Excerpts from a dataset:
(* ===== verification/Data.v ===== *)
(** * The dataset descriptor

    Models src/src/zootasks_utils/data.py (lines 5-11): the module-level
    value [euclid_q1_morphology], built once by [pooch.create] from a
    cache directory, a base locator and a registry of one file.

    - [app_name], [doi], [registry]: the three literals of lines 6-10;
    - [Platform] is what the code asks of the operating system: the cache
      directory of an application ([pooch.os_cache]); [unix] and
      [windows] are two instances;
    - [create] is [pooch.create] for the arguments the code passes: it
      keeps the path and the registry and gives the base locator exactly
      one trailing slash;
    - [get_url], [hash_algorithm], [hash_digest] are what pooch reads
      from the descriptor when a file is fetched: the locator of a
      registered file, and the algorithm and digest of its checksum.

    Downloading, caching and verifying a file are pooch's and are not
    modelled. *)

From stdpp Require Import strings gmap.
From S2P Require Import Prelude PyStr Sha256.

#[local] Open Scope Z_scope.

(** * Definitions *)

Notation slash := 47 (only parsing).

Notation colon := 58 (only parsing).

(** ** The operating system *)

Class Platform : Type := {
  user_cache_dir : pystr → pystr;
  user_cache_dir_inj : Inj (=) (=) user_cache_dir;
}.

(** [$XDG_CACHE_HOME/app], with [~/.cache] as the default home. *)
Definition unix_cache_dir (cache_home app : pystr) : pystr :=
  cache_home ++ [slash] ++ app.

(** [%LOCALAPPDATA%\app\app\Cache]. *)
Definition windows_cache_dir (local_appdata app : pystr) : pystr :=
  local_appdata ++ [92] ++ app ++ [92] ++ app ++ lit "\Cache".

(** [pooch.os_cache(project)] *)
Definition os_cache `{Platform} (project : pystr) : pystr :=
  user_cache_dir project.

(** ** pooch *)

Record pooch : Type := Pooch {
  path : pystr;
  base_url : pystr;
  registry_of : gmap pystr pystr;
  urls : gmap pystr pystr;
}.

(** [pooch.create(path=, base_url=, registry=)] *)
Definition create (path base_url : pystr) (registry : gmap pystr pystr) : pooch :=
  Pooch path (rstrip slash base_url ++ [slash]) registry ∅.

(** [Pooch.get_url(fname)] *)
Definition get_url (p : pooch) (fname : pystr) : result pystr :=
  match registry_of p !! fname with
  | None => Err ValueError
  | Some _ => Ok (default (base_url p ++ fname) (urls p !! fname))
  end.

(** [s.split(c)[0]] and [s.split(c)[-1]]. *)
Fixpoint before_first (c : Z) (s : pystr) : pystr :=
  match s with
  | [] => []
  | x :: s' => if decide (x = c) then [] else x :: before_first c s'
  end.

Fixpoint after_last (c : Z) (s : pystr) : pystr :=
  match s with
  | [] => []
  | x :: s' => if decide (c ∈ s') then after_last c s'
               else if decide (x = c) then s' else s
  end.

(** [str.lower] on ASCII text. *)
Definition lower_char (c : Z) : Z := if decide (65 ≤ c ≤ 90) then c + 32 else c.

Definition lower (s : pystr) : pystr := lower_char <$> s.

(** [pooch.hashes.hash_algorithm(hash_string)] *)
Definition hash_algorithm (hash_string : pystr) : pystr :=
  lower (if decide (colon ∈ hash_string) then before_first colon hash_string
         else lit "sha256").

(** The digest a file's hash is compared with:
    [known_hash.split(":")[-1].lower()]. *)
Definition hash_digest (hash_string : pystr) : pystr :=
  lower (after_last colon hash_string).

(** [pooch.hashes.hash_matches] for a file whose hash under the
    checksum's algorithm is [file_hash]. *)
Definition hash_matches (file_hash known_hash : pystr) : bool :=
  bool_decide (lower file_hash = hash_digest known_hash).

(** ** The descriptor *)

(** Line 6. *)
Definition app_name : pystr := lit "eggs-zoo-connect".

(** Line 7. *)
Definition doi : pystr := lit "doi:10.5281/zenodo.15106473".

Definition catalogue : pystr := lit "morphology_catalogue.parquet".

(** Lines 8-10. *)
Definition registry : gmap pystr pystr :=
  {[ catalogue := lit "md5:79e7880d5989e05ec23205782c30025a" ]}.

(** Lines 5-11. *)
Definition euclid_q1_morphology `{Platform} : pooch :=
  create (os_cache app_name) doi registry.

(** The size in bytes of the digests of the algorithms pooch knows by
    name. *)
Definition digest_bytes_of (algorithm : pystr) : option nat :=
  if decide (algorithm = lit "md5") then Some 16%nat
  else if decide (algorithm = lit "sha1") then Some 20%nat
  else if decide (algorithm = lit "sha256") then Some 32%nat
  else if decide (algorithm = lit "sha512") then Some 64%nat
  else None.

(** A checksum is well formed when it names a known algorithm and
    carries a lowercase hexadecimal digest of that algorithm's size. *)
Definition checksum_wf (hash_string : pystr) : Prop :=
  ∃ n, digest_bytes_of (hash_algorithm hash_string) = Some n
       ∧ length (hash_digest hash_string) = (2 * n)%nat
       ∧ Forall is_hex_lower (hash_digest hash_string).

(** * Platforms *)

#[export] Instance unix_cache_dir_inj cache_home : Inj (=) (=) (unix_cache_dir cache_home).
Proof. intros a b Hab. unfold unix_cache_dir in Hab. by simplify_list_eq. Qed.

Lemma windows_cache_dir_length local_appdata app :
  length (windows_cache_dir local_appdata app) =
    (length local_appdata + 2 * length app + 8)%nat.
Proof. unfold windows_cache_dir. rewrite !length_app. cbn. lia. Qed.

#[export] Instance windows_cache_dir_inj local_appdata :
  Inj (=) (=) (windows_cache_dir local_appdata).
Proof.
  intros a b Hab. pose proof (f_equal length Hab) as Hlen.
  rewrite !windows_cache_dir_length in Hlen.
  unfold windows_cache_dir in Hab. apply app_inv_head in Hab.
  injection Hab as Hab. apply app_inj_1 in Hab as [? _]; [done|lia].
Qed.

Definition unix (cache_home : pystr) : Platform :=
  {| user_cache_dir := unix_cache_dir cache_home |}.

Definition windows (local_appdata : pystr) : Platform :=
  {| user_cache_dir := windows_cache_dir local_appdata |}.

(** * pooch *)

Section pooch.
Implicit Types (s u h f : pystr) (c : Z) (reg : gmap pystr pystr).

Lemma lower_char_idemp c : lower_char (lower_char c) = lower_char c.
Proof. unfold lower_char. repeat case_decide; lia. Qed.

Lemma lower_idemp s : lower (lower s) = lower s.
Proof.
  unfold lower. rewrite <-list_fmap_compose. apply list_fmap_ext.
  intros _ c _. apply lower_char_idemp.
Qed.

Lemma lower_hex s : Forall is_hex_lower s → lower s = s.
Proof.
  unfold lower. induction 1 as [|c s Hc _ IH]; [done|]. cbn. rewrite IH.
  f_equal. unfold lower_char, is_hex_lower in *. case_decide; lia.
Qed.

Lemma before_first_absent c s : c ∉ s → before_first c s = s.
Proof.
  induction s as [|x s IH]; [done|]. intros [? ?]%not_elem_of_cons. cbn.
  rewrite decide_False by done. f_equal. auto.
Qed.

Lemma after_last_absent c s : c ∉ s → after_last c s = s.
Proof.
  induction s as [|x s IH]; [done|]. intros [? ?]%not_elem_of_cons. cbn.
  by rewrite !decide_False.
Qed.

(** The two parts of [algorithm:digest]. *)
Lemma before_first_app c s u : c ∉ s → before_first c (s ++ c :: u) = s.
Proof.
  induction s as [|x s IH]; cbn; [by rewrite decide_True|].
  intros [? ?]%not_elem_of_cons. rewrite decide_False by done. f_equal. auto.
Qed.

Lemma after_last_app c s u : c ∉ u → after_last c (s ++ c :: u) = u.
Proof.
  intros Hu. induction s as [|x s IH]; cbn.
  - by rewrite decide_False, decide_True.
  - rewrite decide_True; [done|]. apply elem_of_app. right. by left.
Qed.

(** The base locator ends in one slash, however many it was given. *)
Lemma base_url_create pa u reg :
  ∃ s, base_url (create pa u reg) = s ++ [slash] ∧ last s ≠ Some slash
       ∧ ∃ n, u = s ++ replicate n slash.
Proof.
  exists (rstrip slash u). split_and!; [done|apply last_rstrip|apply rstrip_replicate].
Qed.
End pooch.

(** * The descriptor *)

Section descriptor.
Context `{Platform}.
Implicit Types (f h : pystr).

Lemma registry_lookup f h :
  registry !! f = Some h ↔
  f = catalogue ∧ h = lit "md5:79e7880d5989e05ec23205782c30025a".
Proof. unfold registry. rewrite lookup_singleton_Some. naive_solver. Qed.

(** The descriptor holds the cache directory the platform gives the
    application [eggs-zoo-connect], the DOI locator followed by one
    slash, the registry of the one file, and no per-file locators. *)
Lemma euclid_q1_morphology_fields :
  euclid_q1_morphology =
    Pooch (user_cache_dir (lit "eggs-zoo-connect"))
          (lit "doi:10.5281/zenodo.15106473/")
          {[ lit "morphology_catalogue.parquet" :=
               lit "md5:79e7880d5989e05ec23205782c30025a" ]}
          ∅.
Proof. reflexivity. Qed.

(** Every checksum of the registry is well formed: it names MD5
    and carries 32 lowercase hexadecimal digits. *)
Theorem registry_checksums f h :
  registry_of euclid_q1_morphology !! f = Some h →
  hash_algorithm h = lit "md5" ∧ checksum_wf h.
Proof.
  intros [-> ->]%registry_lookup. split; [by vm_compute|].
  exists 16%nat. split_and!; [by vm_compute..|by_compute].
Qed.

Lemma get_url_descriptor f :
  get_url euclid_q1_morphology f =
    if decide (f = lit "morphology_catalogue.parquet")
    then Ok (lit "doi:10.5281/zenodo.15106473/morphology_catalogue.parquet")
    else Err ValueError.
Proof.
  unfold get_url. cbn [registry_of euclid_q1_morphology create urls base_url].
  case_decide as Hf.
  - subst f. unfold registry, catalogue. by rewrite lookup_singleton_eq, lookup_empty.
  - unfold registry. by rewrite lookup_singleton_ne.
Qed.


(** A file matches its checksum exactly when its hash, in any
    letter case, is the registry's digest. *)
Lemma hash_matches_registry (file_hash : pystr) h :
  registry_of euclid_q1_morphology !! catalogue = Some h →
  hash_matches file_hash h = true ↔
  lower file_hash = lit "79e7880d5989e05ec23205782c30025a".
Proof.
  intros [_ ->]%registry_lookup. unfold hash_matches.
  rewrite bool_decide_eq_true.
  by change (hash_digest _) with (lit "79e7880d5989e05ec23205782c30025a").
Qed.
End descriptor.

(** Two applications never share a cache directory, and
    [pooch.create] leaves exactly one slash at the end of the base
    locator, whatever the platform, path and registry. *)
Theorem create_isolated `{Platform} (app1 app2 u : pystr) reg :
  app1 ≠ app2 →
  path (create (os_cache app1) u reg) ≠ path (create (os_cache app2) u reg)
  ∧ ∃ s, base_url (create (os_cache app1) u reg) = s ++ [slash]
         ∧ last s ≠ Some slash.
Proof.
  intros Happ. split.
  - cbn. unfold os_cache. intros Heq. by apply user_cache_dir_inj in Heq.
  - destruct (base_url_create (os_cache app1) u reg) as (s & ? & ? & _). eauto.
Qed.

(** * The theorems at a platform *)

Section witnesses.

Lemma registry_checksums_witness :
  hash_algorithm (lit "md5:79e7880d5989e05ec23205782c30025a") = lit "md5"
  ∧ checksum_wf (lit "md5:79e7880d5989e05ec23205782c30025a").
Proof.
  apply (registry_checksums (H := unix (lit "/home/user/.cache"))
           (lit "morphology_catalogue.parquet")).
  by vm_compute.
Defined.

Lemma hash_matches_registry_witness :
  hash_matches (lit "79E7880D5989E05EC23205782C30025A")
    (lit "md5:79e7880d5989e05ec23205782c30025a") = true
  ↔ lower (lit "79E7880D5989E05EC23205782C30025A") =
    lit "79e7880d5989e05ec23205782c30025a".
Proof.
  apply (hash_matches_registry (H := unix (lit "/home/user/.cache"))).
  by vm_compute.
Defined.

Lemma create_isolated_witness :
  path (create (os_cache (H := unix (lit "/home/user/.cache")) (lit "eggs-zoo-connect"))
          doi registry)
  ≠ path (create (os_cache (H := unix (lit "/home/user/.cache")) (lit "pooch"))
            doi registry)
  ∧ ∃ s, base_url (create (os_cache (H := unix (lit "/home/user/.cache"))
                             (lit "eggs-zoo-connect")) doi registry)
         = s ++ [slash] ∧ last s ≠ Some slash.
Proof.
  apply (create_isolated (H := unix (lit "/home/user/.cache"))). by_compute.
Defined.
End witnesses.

> DIRECTIONS FOR THIS TASK
Only the lines above from the line with "intros [? ?]%not_elem_of_cons. rewrite" to the line with "Proof. reflexivity. Qed.", those two lines included, should be reproduced exactly.

> WRITTEN RESPONSE
  intros [? ?]%not_elem_of_cons. rewrite decide_False by done. f_equal. auto.
Qed.

Lemma after_last_app c s u : c ∉ u → after_last c (s ++ c :: u) = u.
Proof.
  intros Hu. induction s as [|x s IH]; cbn.
  - by rewrite decide_False, decide_True.
  - rewrite decide_True; [done|]. apply elem_of_app. right. by left.
Qed.

(** The base locator ends in one slash, however many it was given. *)
Lemma base_url_create pa u reg :
  ∃ s, base_url (create pa u reg) = s ++ [slash] ∧ last s ≠ Some slash
       ∧ ∃ n, u = s ++ replicate n slash.
Proof.
  exists (rstrip slash u). split_and!; [done|apply last_rstrip|apply rstrip_replicate].
Qed.
End pooch.

(** * The descriptor *)

Section descriptor.
Context `{Platform}.
Implicit Types (f h : pystr).

Lemma registry_lookup f h :
  registry !! f = Some h ↔
  f = catalogue ∧ h = lit "md5:79e7880d5989e05ec23205782c30025a".
Proof. unfold registry. rewrite lookup_singleton_Some. naive_solver. Qed.

(** The descriptor holds the cache directory the platform gives the
    application [eggs-zoo-connect], the DOI locator followed by one
    slash, the registry of the one file, and no per-file locators. *)
Lemma euclid_q1_morphology_fields :
  euclid_q1_morphology =
    Pooch (user_cache_dir (lit "eggs-zoo-connect"))
          (lit "doi:10.5281/zenodo.15106473/")
          {[ lit "morphology_catalogue.parquet" :=
               lit "md5:79e7880d5989e05ec23205782c30025a" ]}
          ∅.
Proof. reflexivity. Qed.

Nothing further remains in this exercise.